INFLUENCE OF THE PRECISION OF LIDAR DATA IN SURFACE WATER RUNOFF ESTIMATION FOR ROAD MAINTENANCE
Keywords: Mobile LiDAR, Point Cloud, runoff, road maintenance
Abstract. Roads affect the natural surface and subsurface drainage pattern of a hill or a watershed. Road drainage systems are designed with the objective of reducing the energy generated by the flowing water and the presence of excess water or moisture within the road. A poorly designed drainage may affect to road maintenance causing cut or fill failures, road surface erosion and degrading the engineering properties of the materials with which it was constructed. Surface drainage pattern can be evaluated from Digital Elevation Models typically calculated from point clouds acquired with aerial LiDAR platforms. However, these systems provide low resolution point clouds especially in cases where slopes with steep grades exist. In this work, Mobile LiDAR systems (aerial and terrestrial) are combined for surveying roads and their surroundings in order to provide complete point cloud.

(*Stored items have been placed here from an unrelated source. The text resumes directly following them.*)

(* ===== verification/NmbmPersistWitness.v ===== *)
(** Detaching and attaching the simulated chip: it meets the assumptions on chips that
    work, and a remapped block survives. *)

From stdpp Require Import base list numbers sets relations.
From Stdlib Require Import ZArith Lia.
From S2P Require Import Prelude NmbmTypes NmbmChip NmbmBlocks NmbmTable NmbmAttach NmbmLogic NmbmSim NmbmSpec NmbmBlockSpec NmbmWalk NmbmTableSpec NmbmLogicSpec NmbmAttachSpec NmbmFormat NmbmData NmbmStored NmbmSave NmbmLoad NmbmPersist NmbmWitness.
Local Open Scope Z_scope.
Local Open Scope cprog_scope.

(** * The simulated chip works *)

Section sim_reliable.
Context (sg : sim_geometry) (fl ratio : Z) (Hp : 0 < sg_pages sg) (Hw : 0 < sg_writesize sg).

Definition sim_marked (c : sim) (b : Z) : bool := zmem b (sim_bad c).

Record sim_sound (c : sim) (b : Z) : Prop := {
  ss_unmarked : sim_marked c b = false;
  ss_erases : zmem b (erase_fails c) = false;
  ss_writes : zmem b (write_fails c) = false;
  ss_pages : exists blk, sim_blocks c !! Z.to_nat b = Some blk /\ length blk = Z.to_nat (sg_pages sg)
}.

(** Writing a page and erasing a block keep the pages of all blocks. *)
Lemma sim_sound_insert c i blk b :
  (forall old, sim_blocks c !! i = Some old -> length old = Z.to_nat (sg_pages sg) ->
     length blk = Z.to_nat (sg_pages sg)) ->
  sim_sound c b ->
  sim_sound (mk_sim (<[i := blk]> (sim_blocks c)) (sim_bad c) (erase_fails c) (write_fails c)) b.
Proof.
  intros Hlen [S1 S2 S3 (old & S4 & S5)]. split; try done. cbn. destruct (decide (i = Z.to_nat b)) as [->|Hne].
  - exists blk. rewrite list_lookup_insert_eq by by eapply lookup_lt_Some. split; [done|]. by eapply Hlen.
  - exists old. by rewrite list_lookup_insert_ne.
Qed.

Lemma sim_write_keeps addr data oob mode c r c' :
  sim_write sg addr data oob mode c = (r, c') ->
  forall b, sim_marked c' b = sim_marked c b /\ (sim_sound c b -> sim_sound c' b).
Proof using.
  unfold sim_write. destruct (out_of_chip sg addr); [by intros [= <- <-]|].
  destruct (zmem _ _); [by intros [= <- <-]|].
  destruct (sim_blocks c !! _) as [blk|] eqn:E; [|by intros [= <- <-]].
  destruct (blk !! _) as [[d o]|]; [|by intros [= <- <-]]. intros [= <- <-] b. split; [done|].
  apply sim_sound_insert. intros old Eo Hlen. rewrite E in Eo. injection Eo as <-. by rewrite length_insert.
Qed.

Lemma sim_erase_keeps addr c r c' :
  sim_erase sg addr c = (r, c') ->
  forall b, sim_marked c' b = sim_marked c b /\ (sim_sound c b -> sim_sound c' b).
Proof using.
  unfold sim_erase. destruct (out_of_chip sg addr); [by intros [= <- <-]|].
  destruct (zmem _ _); intros [= <- <-] b; [done|]. split; [done|].
  apply sim_sound_insert. intros old _ _. unfold blank_block. by rewrite length_replicate.
Qed.

Lemma in_chip_addr addr n :
  sg_blocks sg = n -> 0 <= addr / sg_erasesize sg < n -> out_of_chip sg addr = false.
Proof using Hp Hw.
  intros <- Hb. pose proof (sg_erasesize_pos sg Hp Hw) as He. unfold out_of_chip.
  pose proof (Z.div_mod addr (sg_erasesize sg) ltac:(lia)).
  pose proof (Z.mod_pos_bound addr (sg_erasesize sg) He).
  apply orb_false_iff. rewrite Z.geb_leb, Z.ltb_ge, Z.leb_gt. nia.
Qed.

Lemma sim_reliable (g : nmbm_geometry sim) :
  lower g = sim_device sg fl ratio -> block_count g = sg_blocks sg ->
  nand_reliable g (sim_data sg) sim_marked sim_sound.
Proof using Hp Hw.
  intros El En. pose proof (sg_erasesize_pos sg Hp Hw) as He.
  split; [by apply (sim_nand_content sg fl ratio)|by intros c b []| |rewrite El; cbn..].
  - intros B c c' b Hstep HB.
    inversion Hstep as [f c1 r c2 Hf Hr|f addr data oob mode c1 r d2 o2 c2 Hf Hr|f addr c1 r c2 Hf Hr
      |f addr data oob mode c1 r c2 Hf HB' Hr|f addr c1 r c2 Hf HB' Hr|f addr c1 r c2 Hf HB' Hr];
      subst; rewrite El in *; cbn in *; try done; injection Hf as <-.
    + unfold sim_read in Hr. destruct (out_of_chip sg addr); [by injection Hr as <- <- <- <-|].
      destruct (sim_page sg c addr). by injection Hr as <- <- <- <-.
    + unfold sim_is_bad in Hr. destruct (out_of_chip sg addr); by injection Hr as <- <-.
    + by eapply sim_write_keeps.
    + by eapply sim_erase_keeps.
    + unfold sim_mark_bad in Hr. destruct (out_of_chip sg addr); injection Hr as <- <-; [done|].
      assert (b <> sim_block_of sg addr) as Hne by (unfold sim_block_of; intros ->; done).
      assert (zmem b (sim_block_of sg addr :: sim_bad c) = zmem b (sim_bad c)) as E.
      { unfold zmem. cbn. by destruct (Z.eqb_spec b (sim_block_of sg addr)). }
      split; [exact E|]. intros [S1 S2 S3 S4]. split; try done. exact (eq_trans E S1).
  - eexists. split; [done|]. intros ba c r c' Hba. unfold sim_is_bad.
    assert (ba * sg_erasesize sg / sg_erasesize sg = ba) as Ed by (apply Z.div_mul; lia).
    rewrite (in_chip_addr _ _ (eq_sym En)) by (rewrite Ed; lia). unfold sim_block_of. rewrite Ed.
    intros [= <- <-]. unfold sim_marked. by destruct (zmem ba (sim_bad c)).
  - intros f addr data oob mode c r d' o' c' [= <-] Hba _. unfold sim_read.
    rewrite (in_chip_addr _ _ (eq_sym En)) by done.
    destruct (sim_page sg c addr). by intros [= <- <- <- <-].
  - intros f addr data oob mode c r c' [= <-] Hba [S1 S2 S3 (blk & S4 & S5)] Hlen Hwr.
    split; [|by eapply sim_write_keeps]. unfold sim_write in Hwr.
    rewrite (in_chip_addr _ _ (eq_sym En)) in Hwr by done. unfold sim_block_of in Hwr. rewrite S3, S4 in Hwr.
    destruct (lookup_lt_is_Some_2 blk (Z.to_nat (sim_page_of sg addr))) as [[p o] Hpo].
    { rewrite S5. apply Z2Nat.inj_lt; [by apply (sim_page_of_nonneg sg)|lia|]. unfold sim_page_of.
      apply Z.div_lt_upper_bound; [lia|]. pose proof (Z.mod_pos_bound addr (sg_erasesize sg) He).
      unfold sg_erasesize in *. lia. }
    rewrite Hpo in Hwr. by injection Hwr as <- _.
  - intros f addr c r c' [= <-] Hba [S1 S2 S3 S4] Her.
    split; [|by eapply sim_erase_keeps]. unfold sim_erase in Her.
    rewrite (in_chip_addr _ _ (eq_sym En)) in Her by done. unfold sim_block_of in Her. rewrite S2 in Her.
    by injection Her as <- _.
Qed.
End sim_reliable.

(** * A remapped block *)

#[export] Instance demo_reliable : nand_reliable demo_g (sim_data demo_sg) (sim_marked) (sim_sound demo_sg).
Proof. by apply (sim_reliable demo_sg NMBM_F_CREATE 4). Defined.

Lemma demo_sizes : sizeof_nmbm_signature <= writesize (lower demo_g).
Proof. vm_compute. discriminate. Qed.

(** The demonstration chip after logic block 10 has been mapped to a spare block. *)
Definition remapped : nst sim := match nmbm_map_block 10 demo with Ret _ s => s | _ => demo end.

Definition returns_true (o : outcome (nst sim) bool) : bool :=
  match o with Ret r _ => r | _ => false end.

Lemma remapped_ok : inst_ok demo_g remapped.
Proof.
  assert (wp (nmbm_map_block 10) (fun r s' => r = true -> inst_ok demo_g s') demo) as H.
  { wp_call (wp_map_block demo_g demo_geom); [apply demo_ok|by vm_compute|]. intros r s' [Hop _] _. apply Hop. }
  unfold remapped. assert (returns_true (nmbm_map_block 10 demo) = true) as E by (vm_compute; reflexivity).
  unfold wp in H. destruct (nmbm_map_block 10 demo) as [r s| |]; [|done..]. by apply H.
Qed.

(** Deciding what is stored. *)
Fixpoint stored_b (c : sim) (a : Z) (l : list Z) : bool :=
  match l with
  | [] => true
  | v :: l => bool_decide (cbyte demo_g (sim_data demo_sg) c a = Some v) && stored_b c (a + 1) l
  end.

Lemma stored_b_spec c a l : stored_b c a l = true -> stored demo_g (sim_data demo_sg) c a l.
Proof.
  revert a. induction l as [|v l IH]; intros a H i w Hi; [by rewrite lookup_nil in Hi|].
  cbn in H. apply andb_true_iff in H as [H1%bool_decide_eq_true H2]. destruct i as [|i]; cbn in Hi.
  - injection Hi as <-. by rewrite Z.add_0_r.
  - replace (a + Z.of_nat (S i)) with (a + 1 + Z.of_nat i) by lia. by apply (IH _ H2).
Qed.

(** An erased block holds no table. *)
Lemma blank_no_header c b :
  stored_b c (b * 512) (replicate 32 255) = true -> no_header demo_g (sim_data demo_sg) c b.
Proof.
  intros H%stored_b_spec l Hlen Hst. replace l with (replicate 32 255); [vm_compute; reflexivity|].
  change (erasesize (lower demo_g)) with 512 in Hst.
  apply list_eq_same_length with 32%nat; [done|done|]. intros i x y _ Hx%H Hy%Hst. congruence.
Qed.

Lemma forall_range (P : Z -> Prop) a n : Forall P (seqZ a n) -> forall b, a <= b < a + n -> P b.
Proof. intros H b Hb. eapply Forall_forall in H; [exact H|]. apply elem_of_seqZ. lia. Qed.

Definition entry_fine (m : Z) : bool := (m <? 48) || ((58 <? m) && (m <? 63)).

Definition sound_b (c : sim) (b : Z) : bool :=
  negb (sim_marked c b) && negb (zmem b (erase_fails c)) && negb (zmem b (write_fails c)) &&
  match sim_blocks c !! Z.to_nat b with Some blk => (length blk =? 8)%nat | None => false end.

Lemma sound_b_spec c b : sound_b c b = true -> sim_sound demo_sg c b.
Proof.
  unfold sound_b. intros [[[H1%negb_true_iff H2%negb_true_iff]%andb_true_iff H3%negb_true_iff]%andb_true_iff H4]%andb_true_iff.
  split; try done. destruct (sim_blocks c !! Z.to_nat b) as [blk|]; [|done]. exists blk. split; [done|].
  by apply Nat.eqb_eq in H4.
Qed.

Lemma one_table_block b : good (block_state (ni remapped)) b /\ sound_b (dev remapped) b = true ->
  table_blocks (sim_sound demo_sg) remapped b (nblk demo_g).
Proof.
  intros [H1 H2] x Hx. change (nblk demo_g) with 1 in Hx. assert (x = b) as -> by lia.
  split; [done|by apply sound_b_spec].
Qed.

Definition signature_bytes_read : list Z := take 48 (sim_data demo_sg (dev remapped) (63 * 512)).

Lemma remapped_signature :
  signature_at demo_g (sim_data demo_sg) sim_marked (dev remapped) 63 (signature (ni remapped)).
Proof.
  split; [vm_compute; reflexivity| |vm_compute; reflexivity|].
  - exists signature_bytes_read. split_and!; [vm_compute; reflexivity| |vm_compute; reflexivity|vm_compute; reflexivity].
    apply stored_b_spec. vm_compute. reflexivity.
  - intros b off Hb. change (block_count demo_g) with 64 in Hb. lia.
Qed.

(** The members of the instance the conditions speak of. *)
Lemma remapped_members :
  mgmt_start_ba (ni remapped) = 48 /\ main_table_ba (ni remapped) = 48 /\ backup_table_ba (ni remapped) = 51 /\
  mapping_blocks_ba (ni remapped) = 52 /\ mapping_blocks_top_ba (ni remapped) = 58 /\
  signature_ba (ni remapped) = 63 /\ data_block_count (ni remapped) = 48 /\
  counters (ni remapped) = (0, 1) /\ protected (ni remapped) = 0.
Proof. vm_compute. done. Qed.

Lemma take_forallb {A} (f : A -> bool) n (l : list A) : forallb f (take n l) = true ->
  forall i x, (i < n)%nat -> l !! i = Some x -> f x = true.
Proof.
  intros H i x Hi Hx. rewrite forallb_forall in H. apply H, list_elem_of_In, (list_elem_of_lookup_2 _ i).
  by rewrite lookup_take_lt.
Qed.

Lemma remapped_entries_fine i m : (i < 48)%nat -> block_mapping (ni remapped) !! i = Some m -> entry_fine m = true.
Proof. revert i m. apply take_forallb. vm_compute. reflexivity. Qed.

#[local] Opaque remapped.
Lemma remapped_persistent :
  persistent demo_g (sim_data demo_sg) sim_marked (sim_sound demo_sg) remapped.
Proof.
  destruct remapped_members as (E1 & E2 & E3 & E4 & E5 & E6 & E7 & E8 & E9).
  split; rewrite ?E1, ?E2, ?E3, ?E5, ?E6, ?E7; try (change (nblk demo_g) with 1).
  - apply remapped_ok.
  - reflexivity.
  - split; rewrite ?E2, ?E3, ?E4; [by vm_compute|by vm_compute| |];
      (apply one_table_block; split; vm_compute; reflexivity).
  - done.
  - split; [split; vm_compute; discriminate|]. split; [split|..]; split; vm_compute; (reflexivity || discriminate).
  - rewrite E8. discriminate.
  - lia.
  - intros b Hb _. split.
    + revert b Hb. apply (forall_range (fun b => sim_marked (dev remapped) b = false) 49 2).
      apply Forall_forall. intros b [H1 H2]%elem_of_seqZ. assert (b = 49 \/ b = 50) as [-> | ->] by lia;
        vm_compute; reflexivity.
    + apply blank_no_header. assert (b = 49 \/ b = 50) as [-> | ->] by lia; vm_compute; reflexivity.
  - intros i m Hi Hm. assert (entry_fine m = true) as He by (apply (remapped_entries_fine i); [lia|exact Hm]).
    unfold entry_fine in He. destruct (Z.ltb_spec m 48); [lia|].
    destruct (Z.ltb_spec 58 m), (Z.ltb_spec m 63); [lia|discriminate He..].
  - split; [lia|exists 60; split; [vm_compute; reflexivity|lia]|]. intros i m Hi. lia.
  - split; vm_compute; reflexivity.
  - vm_compute; discriminate.
  - apply remapped_signature.
  - vm_compute. reflexivity.
  - vm_compute. reflexivity.
  - vm_compute. reflexivity.
Qed.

As the precision of the point clouds obtained from these mobile systems is influenced by GNSS outages, Gaussian noise with different standard deviation values is introduced in the point cloud in order to determine its influence in the evaluation of water runoff direction. Results depict an increase in the differences of flow direction with the decrease of cell size of the raster dataset and with the increase of Gaussian noise. The last relation fits to a second-order polynomial Differences in flow direction up to 42º are achieved for a cell size of 0.5 m with a standard deviation of 0.15 m.